As a result of taking this all-inclusive approach, the OMF Scholarship campaign proved to be a success, he says.

“Because this scholarship program was so well thought out in the beginning, the campaign really caught on,” Cole says. “So today when we look back at how this scholarship program began, we are amazed at how Ole Miss First has exceeded our expectations.”

Student Marissa Russell of Pontotoc, Mississippi, sees herself in the UM family album that Cole and others envisioned. Now a senior majoring in criminal justice, Russell remembers how all the anxieties she felt beginning her college career quickly faded shortly after she “found a family at Ole Miss First.”

“Being a member of Ole Miss First has taught me the importance of stepping outside of my comfort zone,” she says. “As an Ole Miss First Scholar, I have discovered several passions of mine.”

The recipient of the Anna McDonald Berryhill Ole Miss First Scholarship, Russell not only became a student fascinated by the study of criminal law and set a goal for a career in the legal profession but also “learned about the power of community service.”
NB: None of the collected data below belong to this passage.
(** The program starts with the cursor at the end of a row; the prompt is on it. *)
Definition at_prompt (scr : list Z) : Prop := cursor (show scr) = length (row (show scr)).
Lemma start_inv c maxlen : (0 < maxlen <= length (buf c))%nat -> at_prompt (screen c) -> inv (buf c) maxlen c [].
Proof. intros Hm Hp. split; [done|done|done|by apply Forall_nil|cbn; lia|]. exists (row (show (screen c))), O. cbn. by rewrite app_nil_r. Qed.

Lemma no_key n maxlen pos c : keys c = [] -> kgets_loop (S n) maxlen pos c = Block.
Proof. intros E. cbn [kgets_loop]. unfold getch. kunfold. by rewrite E. Qed.

(** C35. [kgets] is a line editor.  Whatever keys come, up to the first newline, return or ^C:
    it returns, having taken exactly these keys; the buffer holds, terminated, the line the
    reference editor makes of them (the empty line after ^C); only the first [maxlen] bytes
    of the buffer are written, and no access is outside it; and the terminal shows the line
    that was being edited, behind the prompt.  While no such key has come it sleeps. *)
Theorem kgets_is_editor c maxlen ks : (0 < maxlen <= length (buf c))%nat -> Z.of_nat maxlen < 2 ^ 32 -> at_prompt (screen c) ->
  Forall (fun ch => ends_line ch = false) ks ->
  let line := foldl (edit (maxlen - 1)) [] ks in
  (keys c = ks -> kgets (Z.of_nat maxlen) c = Block) /\
  (forall t rest, ends_line t = true -> keys c = ks ++ t :: rest ->
    wp (kgets (Z.of_nat maxlen)) (fun _ c' => keys c' = rest /\
      c_string (buf c') = (if t =? 3 then [] else line) /\ (length line < maxlen)%nat /\
      length (buf c') = length (buf c) /\ drop maxlen (buf c') = drop maxlen (buf c) /\
      exists scr, screen c' = scr ++ (if t =? 3 then [94; 67; 10] else [10]) /\ shows (show scr) line) c).
Proof.
  intros Hroom Hmax Hp Hks line. pose proof (start_inv c maxlen Hroom Hp) as Hi.
  unfold kgets. split.
  - intros Hk. destruct (keys_step (buf c) maxlen ltac:(lia) Hmax ks [] Hks c [] Hi) as (c' & Hk' & Hi' & E); [by rewrite app_nil_r|].
    erewrite bind_eq by reflexivity. unfold mbind, K_bind. replace (S (length (keys c))) with (length ks + 1)%nat by (rewrite Hk; lia).
    change 0 with (Z.of_nat (length (@nil Z))) at 1. rewrite E. by rewrite no_key.
  - intros t rest Ht Hk. destruct (keys_step (buf c) maxlen ltac:(lia) Hmax ks (t :: rest) Hks c [] Hi Hk) as (c1 & Hk1 & Hi1 & E).
    wp_simpl. assert (Hlen : S (length (keys c)) = (length ks + S (S (length rest)))%nat) by (rewrite Hk, length_app; cbn; lia).
    rewrite Hlen. eapply wp_same; [apply (E (S (S (length rest))))|]. eapply wp_mono; [|by apply end_spec].
    cbv beta. intros pos c2 (Hk2 & -> & Hl2 & Hb2 & Ht2 & Hp2 & Hs2 & scr & Hsc & Hsh). fold line in Ht2, Hp2, Hs2, Hsh |- *.
    assert (Hpos : (if t =? 3 then 0 else Z.of_nat (length line)) = Z.of_nat (if t =? 3 then 0%nat else length line)) by (by destruct (t =? 3)).
    rewrite Hpos. erewrite wp_eq by (eapply buf_set_eq; destruct (t =? 3); lia). cbn [keys buf screen].
    split_and!; [done| |done|by rewrite length_insert|rewrite drop_insert_lt; [done|destruct (t =? 3); lia]|by exists scr].
    destruct (t =? 3).
    + destruct (buf c2) as [|x l] eqn:E2; [cbn in Hl2; lia|]. done.
    + rewrite <-(take_drop (length line) (<[_ := _]> _)), take_insert_ge, Ht2 by lia.
      rewrite (drop_S _ 0); [by apply c_string_line|]. apply list_lookup_insert_eq. lia.
Qed.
The program provides a welcoming, supportive environment for its scholars.

“This scholarship has already been helpful in so many ways, but I’d say what is most important to me is how caring the people involved are,” says J.T. Johnson, a UM freshman from Fulton, Mississippi, majoring in music education.

“Everyone in charge supports each and every person in this program,” he says.

Rosie McDavid, the OMF director, and her staff wouldn’t have it any other way.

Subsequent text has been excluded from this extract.